This week has been very busy, beginning with an NMSS society sponsored program in Boston to introduce MS Fellows (those being formally trained to become MS specialists) to the unique issues and concerns of people with advanced MS. Following my opening remarks and those of David Rintell, a wonderful psychologist in Boston at the Partner’s MS program, we were treated to a panel discussion with 4 caregivers of people with advanced MS. Three of the caregivers were spouses of a person with MS and the remaining person with MS was cared for by her mother and sister-in–law.
The challenges and stresses of their day-to-day existence was palpable in their demeanors and their frequent pauses to fight back tears and collect themselves before proceeding with their monologues. Each described the immense difficulty of accomplishing what to us is considered the most mundane of tasks; rolling their loved one over in bed, sitting them up, transferring them to a chair, standing them at the toilet, balancing them upright while pulling down their pants to sit on the toilet, cleaning and dressing them. Each described in vivid detail how dressing and toileting alone consumed a minimum of 2 hours every morning of their lives.

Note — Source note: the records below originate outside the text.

(* ===== verification/UObjects.v ===== *)
(** * Object functions of underscore.js

    An object has its own properties and the enumerable ones it inherits; the
    names of [Object.prototype] itself are not modelled.  [for ... in] visits the
    own properties, then the inherited ones they do not hide. *)

From stdpp Require Import base tactics list strings numbers sets gmap.
From Stdlib Require Import ZArith Lia.
From S2P Require Import Prelude.
From S2P Require Import JsString.
From S2P Require Import JsNum.
From S2P Require Import JsArray.
From S2P Require Import UCollections.
From S2P Require Import UArrays.

Module O.

Section objects.
Context {V : Type} (is_undefined : V → bool).

Record jsobj := JsObj {
  own : list (jsstr * V);
  proto : list (jsstr * V);
}.
Definition plain (ps : list (jsstr * V)) : jsobj := JsObj ps [].

Definition has (o : jsobj) (k : jsstr) : bool := obj_has k (own o).
(** [o[k]] and [k in o]. *)
Definition get (o : jsobj) (k : jsstr) : option V :=
  match obj_get k (own o) with Some v => Some v | None => obj_get k (proto o) end.
Definition in_ (k : jsstr) (o : jsobj) : bool := obj_has k (own o) || obj_has k (proto o).
(** The visits of [for (k in o)]. *)
Definition for_in (o : jsobj) : list (jsstr * V) :=
  own o ++ base.filter (λ p, Is_true (negb (obj_has p.1 (own o)))) (proto o).

Definition keys (o : jsobj) : list jsstr := obj_keys (own o).
Definition values (o : jsobj) : list V := (own o).*2.
Definition pairs (o : jsobj) : list (jsstr * V) :=
  omap (λ k, (λ v, (k, v)) <$> obj_get k (own o)) (keys o).

Definition assign (o : jsobj) (p : jsstr * V) : jsobj := JsObj (obj_set p.1 p.2 (own o)) (proto o).
(** [extend]: the own properties of the sources, one source after the other. *)
Definition extend (o : jsobj) (sources : list jsobj) : jsobj :=
  foldl (λ o source, foldl (λ o p, if has source p.1 then assign o p else o) o (for_in source))
    o sources.
(** [defaults]: every visible property of the sources that reads as undefined. *)
Definition defaults (o : jsobj) (sources : list jsobj) : jsobj :=
  foldl (λ o source,
    foldl (λ o p, if match get o p.1 with None => true | Some v => is_undefined v end
                  then assign o p else o) o (for_in source))
    o sources.

Definition pick_fn (o : jsobj) (f : V → jsstr → bool) : jsobj :=
  foldl (λ r p, if f p.2 p.1 then assign r p else r) (plain []) (for_in o).
Definition pick (o : jsobj) (ks : list jsstr) : jsobj :=
  foldl (λ r k, match get o k with Some v => assign r (k, v) | None => r end) (plain []) ks.
Definition omit_fn (o : jsobj) (f : V → jsstr → bool) : jsobj := pick_fn o (λ v k, negb (f v k)).
Definition omit (o : jsobj) (ks : list jsstr) : jsobj :=
  pick_fn o (λ _ k, negb (U.contains (CArray ks) k)).
Definition clone (o : jsobj) : jsobj := extend (plain []) [o].
Definition isEmpty (o : jsobj) : bool := negb (existsb (λ p, has o p.1) (for_in o)).

(** [matches(attrs)]: [None] is [null] or [undefined]. *)
Definition matches `{StrictEq V} (attrs : jsobj) (o : option jsobj) : bool :=
  match o with
  | None => length (own attrs) =? 0
  | Some o =>
      forallb (λ p, match get o p.1 with
                    | Some v => seq_eq p.2 v && in_ p.1 o
                    | None => false
                    end) (own attrs)
  end.
Definition where_ `{StrictEq V} (l : list jsobj) (attrs : jsobj) : list jsobj :=
  match run_pure (U.filter (CArray l) (λ o _, mret (matches attrs (Some o)))) with
  | Ok r => r
  | Throw _ => []
  end.
Definition findWhere `{StrictEq V} (l : list jsobj) (attrs : jsobj) : option jsobj :=
  match run_pure (U.find (CArray l) (λ o _, mret (matches attrs (Some o)))) with
  | Ok r => r
  | Throw _ => None
  end.
Definition pluck (l : list jsobj) (k : jsstr) : list (option V) :=
  match run_pure (U.map (CArray l) (λ o _, mret (get o k))) with
  | Ok r => r
  | Throw _ => []
  end.
End objects.
Arguments jsobj : clear implicits.
Arguments JsObj {V}.

(** [invert]: the values, as names, with the names as values. *)
Definition invert (o : jsobj jsstr) : jsobj jsstr :=
  plain (foldl (λ r k, match obj_get k (own o) with
                       | Some v => obj_set v k r
                       | None => r
                       end) [] (keys o)).

(** ** Lookups after the loops *)

Section lookups.
Context {V : Type} (is_undefined : V → bool).
Implicit Types o : jsobj V.

(** A name is listed once, among the own properties and among the inherited ones. *)
Definition wf o : Prop := obj_wf (own o) ∧ obj_wf (proto o).

Lemma obj_get_app k (l l' : list (jsstr * V)) :
  obj_get k (l ++ l') = match obj_get k l with Some v => Some v | None => obj_get k l' end.
Proof. induction l as [|[k1 v1] l IH]; simpl; [done|]. by destruct (str_eqb k k1). Qed.

Lemma obj_get_filter k (l : list (jsstr * V)) (c : jsstr → bool) :
  obj_get k (base.filter (λ p, Is_true (c p.1)) l) = if c k then obj_get k l else None.
Proof.
  induction l as [|[k1 v1] l IH]; [by destruct (c k)|]. rewrite filter_cons. simpl.
  destruct (c k1) eqn:E; simpl; destruct (str_eqb_spec k k1) as [->|]; rewrite ?IH, ?E; done.
Qed.

Lemma for_in_get o k : obj_get k (for_in o) = get o k.
Proof.
  unfold for_in, get. rewrite obj_get_app, (obj_get_filter k _ (λ k, negb (obj_has k (own o)))).
  destruct (obj_get k (own o)) eqn:E; [done|]. unfold obj_has. by rewrite E.
Qed.

Lemma for_in_wf o : wf o → obj_wf (for_in o).
Proof.
  intros [H1 H2]. unfold for_in, obj_wf, obj_keys in *. rewrite fmap_app. apply NoDup_app.
  split; [done|]. split.
  - intros k Hk (p & -> & [Hp _]%list_elem_of_filter)%list_elem_of_fmap.
    apply Is_true_true, negb_true_iff in Hp. apply not_true_iff_false in Hp. apply Hp.
    by apply obj_has_true.
  - revert H2. induction (proto o) as [|p l IH]; [done|]. rewrite fmap_cons. intros [Hp Hl]%NoDup_cons.
    rewrite filter_cons. case_decide; [|by apply IH]. rewrite fmap_cons. constructor; [|by apply IH].
    intros (q & Hq & [_ Hin]%list_elem_of_filter)%list_elem_of_fmap. apply Hp.
    rewrite Hq. by apply list_elem_of_fmap_2.
Qed.

Lemma assign_own o p : own (assign o p) = obj_set p.1 p.2 (own o).
Proof. done. Qed.

(** A loop that assigns the properties of [l] that satisfy a test. *)
Lemma assign_loop (c : jsstr * V → bool) (l : list (jsstr * V)) o k :
  obj_wf l →
  obj_get k (own (foldl (λ r p, if c p then assign r p else r) o l)) =
    match obj_get k l with
    | Some v => if c (k, v) then Some v else obj_get k (own o)
    | None => obj_get k (own o)
    end.
Proof.
  unfold obj_wf, obj_keys. revert o. induction l as [|[k1 v1] l IH]; intros o Hl; [done|].
  rewrite fmap_cons in Hl. apply NoDup_cons in Hl as [Hn Hl]. cbn [foldl obj_get]. rewrite IH by done.
  destruct (str_eqb_spec k k1) as [->|Hne].
  - rewrite (proj2 (obj_get_None k1 l)) by done. destruct (c (k1, v1)); [|done].
    simpl. by rewrite obj_get_set, decide_True.
  - destruct (c (k1, v1)); [|done]. simpl. by rewrite obj_get_set, decide_False.
Qed.
Lemma assign_loop_proto (c : jsobj V → jsstr * V → bool) (l : list (jsstr * V)) o :
  proto (foldl (λ r p, if c r p then assign r p else r) o l) = proto o.
Proof.
  revert o. induction l as [|p l IH]; intros o; [done|]. cbn [foldl]. rewrite IH.
  by destruct (c o p).
Qed.

Lemma extend_own o sources k :
  Forall wf sources →
  obj_get k (own (extend o sources)) =
    foldl (λ r s, match obj_get k (own s) with Some v => Some v | None => r end)
      (obj_get k (own o)) sources.
Proof.
  intros Hs. revert o. induction Hs as [|s sources Hw Hs IH]; intros o; [done|].
  cbn [foldl extend]. unfold extend in IH. rewrite IH. f_equal.
  rewrite (assign_loop (λ p, has s p.1)) by (by apply for_in_wf). rewrite for_in_get.
  unfold get, has, obj_has. simpl. destruct (obj_get k (own s)); [done|].
  by destruct (obj_get k (proto s)).
Qed.

(** [a] if it reads as a value, else [b] if there is one. *)
Definition or_else (a b : option V) : option V :=
  match a with
  | Some v => if is_undefined v then match b with Some w => Some w | None => a end else a
  | None => b
  end.

Lemma default_loop (l : list (jsstr * V)) o k :
  obj_wf l →
  get (foldl (λ o p, if match get o p.1 with None => true | Some v => is_undefined v end
                     then assign o p else o) o l) k = or_else (get o k) (obj_get k l).
Proof.
  unfold obj_wf, obj_keys. revert o. induction l as [|[k1 v1] l IH]; intros o Hl.
  { simpl. unfold or_else. destruct (get o k) as [v|]; [|done]. by destruct (is_undefined v). }
  rewrite fmap_cons in Hl. apply NoDup_cons in Hl as [Hn Hl]. cbn [foldl obj_get fst]. rewrite IH by done.
  set (b := match get o k1 with None => true | Some v => is_undefined v end).
  destruct (str_eqb_spec k k1) as [->|Hne].
  - rewrite (proj2 (obj_get_None k1 l)) by done. unfold b.
    assert (Ha : get (assign o (k1, v1)) k1 = Some v1).
    { unfold get. simpl. by rewrite obj_get_set, decide_True. }
    destruct (get o k1) as [v|] eqn:E; [destruct (is_undefined v) eqn:Eu|].
    + rewrite Ha. unfold or_else. rewrite Eu. by destruct (is_undefined v1).
    + rewrite E. unfold or_else. by rewrite Eu.
    + rewrite Ha. unfold or_else. by destruct (is_undefined v1).
  - f_equal. destruct b; [|done]. unfold get. simpl. by rewrite obj_get_set, decide_False.
Qed.

Lemma defaults_get o sources k :
  Forall wf sources →
  get (defaults is_undefined o sources) k =
    foldl (λ r s, or_else r (get s k)) (get o k) sources.
Proof.
  intros Hs. revert o. induction Hs as [|s sources Hw Hs IH]; intros o; [done|].
  cbn [foldl defaults]. unfold defaults in IH. rewrite IH. f_equal.
  rewrite default_loop by (by apply for_in_wf). by rewrite for_in_get.
Qed.

Lemma pick_get o ks k : get (pick o ks) k = if decide (k ∈ ks) then get o k else None.
Proof.
  unfold pick. assert (Hg : ∀ r, proto r = [] →
    get (foldl (λ r k, match get o k with Some v => assign r (k, v) | None => r end) r ks) k =
    if decide (k ∈ ks) then match get o k with Some v => Some v | None => get r k end else get r k).
  { induction ks as [|k1 ks IH]; intros r Hr.
    { rewrite decide_False by apply not_elem_of_nil. done. }
    cbn [foldl]. rewrite IH by (by destruct (get o k1)).
    assert (Hr1 : get (match get o k1 with Some v => assign r (k1, v) | None => r end) k =
      if decide (k = k1) then match get o k with Some v => Some v | None => get r k end else get r k).
    { destruct (decide (k = k1)) as [->|Hne].
      - destruct (get o k1); [|done]. unfold get. simpl. by rewrite obj_get_set, decide_True.
      - destruct (get o k1); [|done]. unfold get. simpl. by rewrite obj_get_set, decide_False. }
    rewrite Hr1. destruct (decide (k = k1)) as [->|Hne].
    - rewrite (decide_True (P := k1 ∈ k1 :: ks)) by (by left).
      destruct (decide (k1 ∈ ks)); by destruct (get o k1).
    - destruct (decide (k ∈ ks)) as [Hin|Hin].
      + rewrite decide_True by (by right). done.
      + rewrite decide_False by (rewrite elem_of_cons; tauto). done. }
  rewrite Hg by done. destruct (decide (k ∈ ks)); [|done]. by destruct (get o k).
Qed.

Lemma pick_fn_get o f k : wf o →
  get (pick_fn o f) k = match get o k with Some v => if f v k then Some v else None | None => None end.
Proof.
  intros Hw. unfold get at 1, pick_fn.
  rewrite (assign_loop (λ p, f p.2 p.1)) by (by apply for_in_wf). rewrite for_in_get.
  rewrite (assign_loop_proto (λ _ p, f p.2 p.1)). simpl.
  destruct (get o k) as [v|]; [|done]. by destruct (f v k).
Qed.
End lookups.

(** After [_.extend] a name has the value of the last source that owns it;
    after [_.defaults] it has the first value, of the object or of a source, that
    is not undefined. *)
Theorem extend_defaults_spec {V} (is_undefined : V → bool) (o : jsobj V) (sources : list (jsobj V))
    (k : jsstr) :
  Forall wf sources →
  obj_get k (own (extend o sources)) =
    foldl (λ r s, match obj_get k (own s) with Some v => Some v | None => r end)
      (obj_get k (own o)) sources ∧
  get (defaults is_undefined o sources) k =
    foldl (λ r s, or_else is_undefined r (get s k)) (get o k) sources.
Proof. split; [by apply extend_own|by apply defaults_get]. Qed.

Lemma extend_defaults_spec_witness :
  let a := plain [(js "x", 1); (js "y", 0)] in
  let b := plain [(js "y", 2); (js "z", 3)] in
  get (extend a [b]) (js "y") = Some 2 ∧
  get (defaults (λ n, n =? 0) a [b]) (js "y") = Some 2.
Proof.
  destruct (extend_defaults_spec (λ n, n =? 0) (plain [(js "x", 1); (js "y", 0)])
    [plain [(js "y", 2); (js "z", 3)]] (js "y")) as [H1 H2].
  - constructor; [|constructor]. split; (eapply bool_decide_unpack; vm_compute; exact I).
  - split; [vm_compute; reflexivity|exact H2].
Defined.

(** [_.pick] and [_.omit] with the same names split an object: a visible
    property is in exactly one of the two, with its value. *)
Theorem pick_omit_split {V} (o : jsobj V) (ks : list jsstr) (k : jsstr) :
  wf o →
  get (pick o ks) k = (if decide (k ∈ ks) then get o k else None) ∧
  get (omit o ks) k = (if decide (k ∈ ks) then None else get o k).
Proof.
  intros Hw. split; [apply pick_get|]. unfold omit. rewrite pick_fn_get by done.
  destruct (decide (k ∈ ks)) as [Hin|Hin].
  - apply contains_str_elem in Hin. rewrite Hin. by destruct (get o k).
  - destruct (U.contains (CArray ks) k) eqn:E; [by apply contains_str_elem in E|].
    by destruct (get o k).
Qed.

Lemma pick_omit_split_witness :
  get (omit (plain [(js "x", 1); (js "y", 2)]) [js "x"]) (js "y") = Some 2.
Proof.
  apply (pick_omit_split (plain [(js "x", 1); (js "y", 2)]) [js "x"] (js "y")).
  split; (eapply bool_decide_unpack; vm_compute; exact I).
Defined.

(** ** Inverting *)

Definition swap (p : jsstr * jsstr) : jsstr * jsstr := (p.2, p.1).

Lemma obj_set_new {B} k (v : B) l : k ∉ obj_keys l → obj_set k v l = l ++ [(k, v)].
Proof.
  unfold obj_keys. induction l as [|[k1 v1] l IH]; intros Hk; [done|]. simpl.
  rewrite fmap_cons in Hk. destruct (str_eqb_spec k k1) as [->|]; [destruct Hk; by left|].
  f_equal. apply IH. intros Hin. apply Hk. by right.
Qed.

Lemma invert_swap (l : list (jsstr * jsstr)) :
  obj_wf l → NoDup l.*2 → own (invert (plain l)) = swap <$> l.
Proof.
  intros Hl Hv. unfold invert, keys, plain. simpl.
  assert (Hg : ∀ done rest, l = done ++ rest →
    foldl (λ r k, match obj_get k l with Some v => obj_set v k r | None => r end)
      (swap <$> done) (obj_keys rest) = swap <$> l); [|by apply (Hg [] l)].
  intros done rest. revert done. induction rest as [|[k v] rest IH]; intros done Hd.
  - rewrite app_nil_r in Hd. by subst.
  - unfold obj_keys. rewrite fmap_cons. cbn [foldl fst].
    rewrite (proj2 (obj_get_elem k v l Hl)) by (rewrite Hd; apply elem_of_app; right; by left).
    rewrite obj_set_new.
    + replace ((swap <$> done) ++ [(v, k)]) with (swap <$> (done ++ [(k, v)])) by (by rewrite fmap_app).
      apply IH. by rewrite Hd, <- (assoc_L (++)).
    + unfold obj_keys. rewrite <- list_fmap_compose. intros (p & Hp & Hin)%list_elem_of_fmap.
      simpl in Hp. rewrite Hd, fmap_app, fmap_cons in Hv. apply NoDup_app in Hv as (_ & Hv & _).
      apply (Hv p.2); [by apply list_elem_of_fmap_2|]. rewrite <- Hp. by left.
Qed.

(** When the values are distinct names, inverting an object twice gives back its
    properties, in the same order. *)
Theorem invert_involutive (l : list (jsstr * jsstr)) :
  obj_wf l → NoDup l.*2 → own (invert (invert (plain l))) = l.
Proof.
  intros Hl Hv.
  assert (E : invert (plain l) = plain (swap <$> l)).
  { unfold invert at 1, plain. f_equal. by apply invert_swap. }
  rewrite E, invert_swap.
  - rewrite <- list_fmap_compose. rewrite <- (list_fmap_id l) at 2. apply list_fmap_ext. by intros i [k v] _.
  - unfold obj_wf, obj_keys. by rewrite <- list_fmap_compose.
  - rewrite <- list_fmap_compose. exact Hl.
Qed.

Lemma invert_involutive_witness :
  own (invert (invert (plain [(js "&", js "&amp;"); (js "<", js "&lt;")]))) =
    [(js "&", js "&amp;"); (js "<", js "&lt;")].
Proof. apply invert_involutive; (eapply bool_decide_unpack; vm_compute; exact I). Defined.

End O.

Some of these caregivers did not qualify for personal care assistance because of their income level and never received any respite from their responsibilities; those that did qualify rarely experienced any significant respite or relief from their burden since they knew that no one could or would do as good a job as they are able to do. All of the caregivers acknowledged that their relationship with their loved one was no longer the same; as the disease advanced their loved one became dependent on them entirely and their prior partnership was no longer equal; changes in cognition and behavior often strained relationships further. Yet they persisted years on end caring for them, because they loved them. None could conceive of placing their loved one in a nursing home but all knew that a day could come when a nursing home was inevitable.
I myself found it difficult to fight back tears while listening to their descriptions of daily life. At the end of the session, I asked each of them what would make their lives better. All of them felt that they needed more skilled caregiver assistance and support. So let me throw out an idea that may help us reach this goal; besides lobbying state governments for broader qualification criteria for personal care assistants (PCAs), I think caregivers should use a website like ours to develop requirements for PCAs, create a pool of PCAs in your region meeting these requirements (MS certified PCAs) that can be shared for MS care and use this site to communicate with each other to provide support and advice. We already have a caregiver blog but I think the MS HealthAllies site that will launch in the near future will also help with this endeavor. (if you haven't already signed up for the MS HealthAllies beta test please do so here...Click Here To Sign Up For MS HealthAllies Beta Test
If you have any thoughts or ideas on this issue please share them with us.
Lastly, the next time you meet someone who cares day in and day out for a loved one in the home, regardless of whether they have MS, give them a big hug. This little bit of support and affection does really help.
-Rip Kinkel, MD
I was reminded today at our weekly department grand rounds of an extremely important topic that MS specialists often forget; the benefits of folic acid supplementation in pregnancy age women. We spend so much time discussing the use of disease modifying therapies in pregnancy that we often forget about other equally common and well-known risks. It has been known for decades that folic acid supplementation in doses above 0.4 mg per day reduces the risk of neural tube defects such as spina bifida. What women often do not know is that by the time their pregnancy is confirmed, it is often too late to start this supplementation, since neural tube closure is an early event in embryogenesis (first 25 days). More importantly, at least 40 % of pregnancies are not planned in advance.
Why is this topic so important in woman of childbearing ages with MS? Well, one of the most common class of medications used to treat MS related symptoms are the anti-epileptic drugs (AEDs) such as gabapentin, valproic acid, carbamazepine, lamotrigine, phenytoin, primidone and topiramate. We use these drugs to treat MS related pain syndromes, migraine headaches, mood disorders and even the main disorder for which they were developed, seizures. This class of medication, particularly valproic acid, has been associated with a number of major congenital malformations (MCM) and, more recently, disorders affecting behavior and learning including autism spectrum disorders. The risk is even higher with use of more than one of these medications at a time. While most of the data supporting the association of certain AEDs with birth defects come from Epilepsy Pregnancy Registries, there is little reason to believe that this data would not apply to women using these medications for other indications.
The reason for the increased risk of birth defects is clear with certain enzyme inducting AEDs such as phenytoin, carbamazepine and the barbiturates (primidone and phenobarbital), all of which cause a reduction in folic acid levels. For valproic acid it has been suggested that the drug interferes with folic acid metabolism. Other more recently introduced AEDs such as gabapentin, lamotrigine, oxcarbazepine and zonisamide have no significant effect on folic acid metabolism and the data on MCM is mixed. Yet most epilepsy specialists recommend folic acid supplementation in all women taking these drugs.
So what should you do with this information if you are (a woman) women of childbearing potential regardless of whether you are on birth control? (Birth control can fail)
While the use of folic acid supplementation will not guarantee a child without birth defects, you can at least know you are doing something to reduce this risk. If you have daughters or grandchildren of childbearing ages, please pass this information along.